TASK OBJECTIVE: Work through the data and say how many lines contain "split". The number alone is the answer.

INPUT DATA:
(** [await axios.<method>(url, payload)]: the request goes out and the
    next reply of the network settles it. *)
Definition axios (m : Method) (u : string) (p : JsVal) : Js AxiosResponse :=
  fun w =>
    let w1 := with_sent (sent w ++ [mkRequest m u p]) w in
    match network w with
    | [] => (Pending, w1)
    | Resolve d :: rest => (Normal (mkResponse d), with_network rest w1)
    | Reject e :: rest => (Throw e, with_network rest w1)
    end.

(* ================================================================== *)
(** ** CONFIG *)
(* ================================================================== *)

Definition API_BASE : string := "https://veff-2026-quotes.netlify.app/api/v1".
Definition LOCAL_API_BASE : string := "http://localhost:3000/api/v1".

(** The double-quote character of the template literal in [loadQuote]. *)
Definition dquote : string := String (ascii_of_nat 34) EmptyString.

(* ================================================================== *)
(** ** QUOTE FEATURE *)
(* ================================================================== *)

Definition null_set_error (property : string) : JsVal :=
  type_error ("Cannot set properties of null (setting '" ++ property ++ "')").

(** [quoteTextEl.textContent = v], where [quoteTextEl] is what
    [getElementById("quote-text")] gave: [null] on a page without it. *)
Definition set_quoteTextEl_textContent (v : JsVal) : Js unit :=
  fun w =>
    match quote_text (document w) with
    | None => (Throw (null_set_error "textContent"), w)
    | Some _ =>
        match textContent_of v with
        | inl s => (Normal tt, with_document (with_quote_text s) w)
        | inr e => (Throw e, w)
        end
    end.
==
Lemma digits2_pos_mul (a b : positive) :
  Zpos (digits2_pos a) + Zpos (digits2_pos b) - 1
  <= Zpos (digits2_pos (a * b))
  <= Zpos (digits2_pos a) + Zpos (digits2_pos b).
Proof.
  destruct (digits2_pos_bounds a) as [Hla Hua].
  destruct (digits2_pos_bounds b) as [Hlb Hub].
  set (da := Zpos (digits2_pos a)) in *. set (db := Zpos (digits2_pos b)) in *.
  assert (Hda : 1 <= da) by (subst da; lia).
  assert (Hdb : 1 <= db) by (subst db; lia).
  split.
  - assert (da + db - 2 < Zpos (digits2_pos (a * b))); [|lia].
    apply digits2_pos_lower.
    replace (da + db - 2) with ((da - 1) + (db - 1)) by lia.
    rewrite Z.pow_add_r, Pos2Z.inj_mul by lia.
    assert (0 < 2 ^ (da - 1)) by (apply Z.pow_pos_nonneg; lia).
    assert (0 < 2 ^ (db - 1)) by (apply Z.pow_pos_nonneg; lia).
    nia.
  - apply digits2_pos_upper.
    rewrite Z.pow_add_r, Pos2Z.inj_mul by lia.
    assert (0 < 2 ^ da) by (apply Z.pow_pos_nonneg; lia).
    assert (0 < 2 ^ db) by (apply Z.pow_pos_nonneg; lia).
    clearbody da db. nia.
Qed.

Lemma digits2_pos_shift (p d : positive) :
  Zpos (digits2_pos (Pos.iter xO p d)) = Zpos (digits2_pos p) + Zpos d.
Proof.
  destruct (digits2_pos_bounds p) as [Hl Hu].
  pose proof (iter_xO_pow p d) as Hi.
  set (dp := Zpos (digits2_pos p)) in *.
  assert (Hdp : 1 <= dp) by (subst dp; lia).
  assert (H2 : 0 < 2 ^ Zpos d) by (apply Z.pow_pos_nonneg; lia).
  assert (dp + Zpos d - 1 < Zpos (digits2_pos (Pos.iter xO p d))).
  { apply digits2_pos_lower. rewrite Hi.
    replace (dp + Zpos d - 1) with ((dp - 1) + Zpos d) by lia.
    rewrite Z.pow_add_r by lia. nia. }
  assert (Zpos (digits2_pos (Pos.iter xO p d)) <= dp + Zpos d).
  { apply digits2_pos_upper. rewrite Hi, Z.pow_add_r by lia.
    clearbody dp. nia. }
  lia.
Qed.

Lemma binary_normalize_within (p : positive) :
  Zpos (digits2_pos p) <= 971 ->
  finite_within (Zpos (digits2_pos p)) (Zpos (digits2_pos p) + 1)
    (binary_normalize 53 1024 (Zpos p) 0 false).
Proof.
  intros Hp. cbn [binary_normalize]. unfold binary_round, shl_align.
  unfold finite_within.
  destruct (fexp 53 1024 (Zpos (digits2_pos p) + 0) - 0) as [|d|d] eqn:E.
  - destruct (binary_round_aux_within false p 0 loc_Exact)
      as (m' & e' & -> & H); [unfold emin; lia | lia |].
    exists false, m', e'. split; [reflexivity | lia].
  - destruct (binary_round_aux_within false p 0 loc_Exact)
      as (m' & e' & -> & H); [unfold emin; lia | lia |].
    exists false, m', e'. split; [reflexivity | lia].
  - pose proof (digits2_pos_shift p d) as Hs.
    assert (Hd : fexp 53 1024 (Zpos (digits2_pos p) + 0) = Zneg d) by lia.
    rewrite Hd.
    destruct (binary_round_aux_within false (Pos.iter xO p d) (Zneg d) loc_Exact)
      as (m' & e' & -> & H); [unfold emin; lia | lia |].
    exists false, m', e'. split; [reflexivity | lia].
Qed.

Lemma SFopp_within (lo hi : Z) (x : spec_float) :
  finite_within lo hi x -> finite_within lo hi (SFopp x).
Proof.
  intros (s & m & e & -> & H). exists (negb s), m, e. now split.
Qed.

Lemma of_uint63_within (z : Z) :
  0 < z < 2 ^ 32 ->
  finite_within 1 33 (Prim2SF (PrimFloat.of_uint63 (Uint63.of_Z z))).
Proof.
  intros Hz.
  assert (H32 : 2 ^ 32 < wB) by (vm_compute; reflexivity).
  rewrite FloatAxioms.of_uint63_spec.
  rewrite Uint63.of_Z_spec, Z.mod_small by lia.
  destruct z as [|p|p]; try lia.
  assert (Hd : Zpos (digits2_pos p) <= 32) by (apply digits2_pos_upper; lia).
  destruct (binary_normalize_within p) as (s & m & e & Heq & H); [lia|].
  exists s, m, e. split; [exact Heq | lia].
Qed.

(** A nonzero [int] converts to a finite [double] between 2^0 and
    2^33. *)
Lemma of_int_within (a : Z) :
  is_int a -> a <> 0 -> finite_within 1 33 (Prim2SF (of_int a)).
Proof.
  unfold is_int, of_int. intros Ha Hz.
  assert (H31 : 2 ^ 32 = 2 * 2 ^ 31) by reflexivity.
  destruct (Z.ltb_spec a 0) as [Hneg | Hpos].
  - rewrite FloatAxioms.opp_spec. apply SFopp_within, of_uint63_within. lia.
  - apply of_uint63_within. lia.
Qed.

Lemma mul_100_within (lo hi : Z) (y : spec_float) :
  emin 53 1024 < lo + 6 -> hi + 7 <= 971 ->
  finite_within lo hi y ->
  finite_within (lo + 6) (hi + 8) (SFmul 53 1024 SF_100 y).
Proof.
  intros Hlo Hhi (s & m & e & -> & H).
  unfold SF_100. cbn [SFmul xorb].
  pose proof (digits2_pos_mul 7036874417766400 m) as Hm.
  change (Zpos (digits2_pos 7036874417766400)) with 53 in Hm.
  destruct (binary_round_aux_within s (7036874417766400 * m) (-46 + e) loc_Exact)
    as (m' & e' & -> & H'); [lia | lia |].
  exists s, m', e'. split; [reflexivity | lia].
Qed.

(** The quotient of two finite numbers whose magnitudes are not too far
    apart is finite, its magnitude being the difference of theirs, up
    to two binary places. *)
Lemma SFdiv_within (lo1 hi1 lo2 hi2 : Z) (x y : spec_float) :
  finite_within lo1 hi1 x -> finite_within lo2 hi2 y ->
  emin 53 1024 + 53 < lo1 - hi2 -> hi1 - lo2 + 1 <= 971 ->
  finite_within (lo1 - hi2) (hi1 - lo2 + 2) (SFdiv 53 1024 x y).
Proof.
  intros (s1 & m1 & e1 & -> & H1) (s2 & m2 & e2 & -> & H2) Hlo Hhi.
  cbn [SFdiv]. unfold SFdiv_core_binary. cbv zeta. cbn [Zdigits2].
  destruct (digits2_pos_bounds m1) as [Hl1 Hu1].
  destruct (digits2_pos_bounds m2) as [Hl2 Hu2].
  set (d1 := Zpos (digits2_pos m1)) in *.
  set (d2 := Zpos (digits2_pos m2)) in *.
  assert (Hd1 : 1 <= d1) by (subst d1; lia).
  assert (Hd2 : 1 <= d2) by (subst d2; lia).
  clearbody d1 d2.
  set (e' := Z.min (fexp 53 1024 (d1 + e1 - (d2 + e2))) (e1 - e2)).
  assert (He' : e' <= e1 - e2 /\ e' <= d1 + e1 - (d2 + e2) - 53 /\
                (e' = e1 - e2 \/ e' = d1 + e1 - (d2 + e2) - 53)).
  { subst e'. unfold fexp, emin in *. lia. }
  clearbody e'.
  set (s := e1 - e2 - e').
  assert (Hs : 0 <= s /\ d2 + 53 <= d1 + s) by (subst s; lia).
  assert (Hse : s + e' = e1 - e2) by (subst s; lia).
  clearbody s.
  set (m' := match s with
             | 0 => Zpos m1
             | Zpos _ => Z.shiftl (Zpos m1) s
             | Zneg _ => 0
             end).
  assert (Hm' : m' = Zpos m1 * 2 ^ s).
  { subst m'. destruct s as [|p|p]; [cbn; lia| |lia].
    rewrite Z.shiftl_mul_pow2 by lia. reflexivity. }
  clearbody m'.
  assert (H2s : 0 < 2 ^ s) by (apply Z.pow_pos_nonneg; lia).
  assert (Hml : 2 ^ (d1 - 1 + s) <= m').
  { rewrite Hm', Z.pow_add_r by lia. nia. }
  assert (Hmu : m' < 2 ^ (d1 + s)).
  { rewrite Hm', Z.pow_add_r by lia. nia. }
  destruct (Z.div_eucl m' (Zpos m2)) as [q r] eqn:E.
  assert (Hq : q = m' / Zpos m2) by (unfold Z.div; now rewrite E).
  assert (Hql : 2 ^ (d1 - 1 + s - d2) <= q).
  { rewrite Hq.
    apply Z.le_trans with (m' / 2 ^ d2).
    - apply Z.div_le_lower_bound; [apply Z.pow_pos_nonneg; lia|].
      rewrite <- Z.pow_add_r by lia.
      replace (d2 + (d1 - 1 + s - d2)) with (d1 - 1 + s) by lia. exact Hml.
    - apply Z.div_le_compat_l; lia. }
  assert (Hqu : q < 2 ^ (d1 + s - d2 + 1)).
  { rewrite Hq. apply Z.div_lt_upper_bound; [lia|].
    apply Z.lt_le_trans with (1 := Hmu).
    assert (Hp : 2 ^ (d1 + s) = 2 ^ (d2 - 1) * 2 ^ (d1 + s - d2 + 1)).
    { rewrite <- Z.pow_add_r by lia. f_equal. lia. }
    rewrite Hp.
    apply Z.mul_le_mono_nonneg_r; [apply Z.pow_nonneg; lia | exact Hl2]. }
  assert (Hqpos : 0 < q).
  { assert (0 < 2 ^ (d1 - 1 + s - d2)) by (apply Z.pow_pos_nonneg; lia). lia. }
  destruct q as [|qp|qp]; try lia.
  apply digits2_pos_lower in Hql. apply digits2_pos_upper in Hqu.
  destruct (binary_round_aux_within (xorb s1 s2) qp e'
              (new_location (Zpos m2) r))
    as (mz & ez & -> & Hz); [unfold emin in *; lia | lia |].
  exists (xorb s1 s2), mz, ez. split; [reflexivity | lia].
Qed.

TASK OUTPUT: 8